(** C4, as the code has it: the breaker is rebuilt, and all its running
    state discarded, whenever [setupBreaker] runs, whether or not the
    configuration differs from an earlier one: the result depends on the
    configuration alone.  [handleRequest] never rebuilds: it keeps the
    configuration and what the breaker was built with.  In the earlier
    revision [handleRequest] rebuilds exactly when [configWasUpdated] is
    set: then nothing of the previous breakers matters, otherwise both
    breakers and the timeout keep what they were built with; the flag is
    clear afterwards. *)
Theorem breaker_rebuilt_on_setup :
  (forall app,
      setupBreaker app = newAppService (configHandlerService app))
  /\ (forall cfg b1 b2,
      setupBreaker (mkApp cfg b1) = setupBreaker (mkApp cfg b2))
  /\ (forall app url w,
      configHandlerService (after (handleRequest app url w))
      = configHandlerService app
      /\ parameters (breaker (after (handleRequest app url w)))
         = parameters (breaker app))
  /\ (forall app w,
      configWasUpdated (Legacy.configHandlerService app) = true ->
      Legacy.handleRequest app w
      = Legacy.handleRequest
          (Legacy.newAppService (Legacy.configHandlerService app)) w)
  /\ (forall app w,
      configWasUpdated (Legacy.configHandlerService app) = false ->
      let app' := Legacy.after (Legacy.handleRequest app w) in
      parameters (Legacy.consecutiveBreaker app')
      = parameters (Legacy.consecutiveBreaker app)
      /\ parameters (Legacy.samplingBreaker app')
         = parameters (Legacy.samplingBreaker app)
      /\ Legacy.timeout app' = Legacy.timeout app)
  /\ (forall app w,
      configWasUpdated
        (Legacy.configHandlerService (Legacy.after (Legacy.handleRequest app w)))
      = false).
Proof.
  split; [|split; [|split; [|split; [|split]]]].
  - exact setupBreaker_fresh.
  - intros cfg b1 b2. now rewrite !setupBreaker_fresh.
  - intros app url w. rewrite after_of_guardedCall. cbn [configHandlerService breaker].
    split; [reflexivity|]. unfold guardedCall. apply execute_parameters.
  - intros app w Hflag. unfold Legacy.handleRequest.
    cbn [Legacy.newAppService Legacy.updateConfig Legacy.configHandlerService].
    rewrite Hflag. reflexivity.
  - intros app w Hflag app'. subst app'. rewrite legacy_after. cbv zeta.
    rewrite Hflag.
    destruct (String.eqb (breakerType (Legacy.configHandlerService app))
                "consecutive");
      cbn [Legacy.consecutiveBreaker Legacy.samplingBreaker Legacy.timeout];
      repeat split; apply execute_parameters.
  - intros app w. rewrite legacy_after. cbv zeta.
    destruct (configWasUpdated (Legacy.configHandlerService app)) eqn:Hflag;
      match goal with
      | |- context [String.eqb ?a ?b] => destruct (String.eqb a b)
      end; cbn; auto.
Qed.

### [THE TASK]
Up to and including the line with "(forall cfg b1", repeat the data exactly, starting from its first line; nothing else belongs in the response.

### [SOLUTION]
(** C4, as the code has it: the breaker is rebuilt, and all its running
    state discarded, whenever [setupBreaker] runs, whether or not the
    configuration differs from an earlier one: the result depends on the
    configuration alone.  [handleRequest] never rebuilds: it keeps the
    configuration and what the breaker was built with.  In the earlier
    revision [handleRequest] rebuilds exactly when [configWasUpdated] is
    set: then nothing of the previous breakers matters, otherwise both
    breakers and the timeout keep what they were built with; the flag is
    clear afterwards. *)
Theorem breaker_rebuilt_on_setup :
  (forall app,
      setupBreaker app = newAppService (configHandlerService app))
  /\ (forall cfg b1 b2,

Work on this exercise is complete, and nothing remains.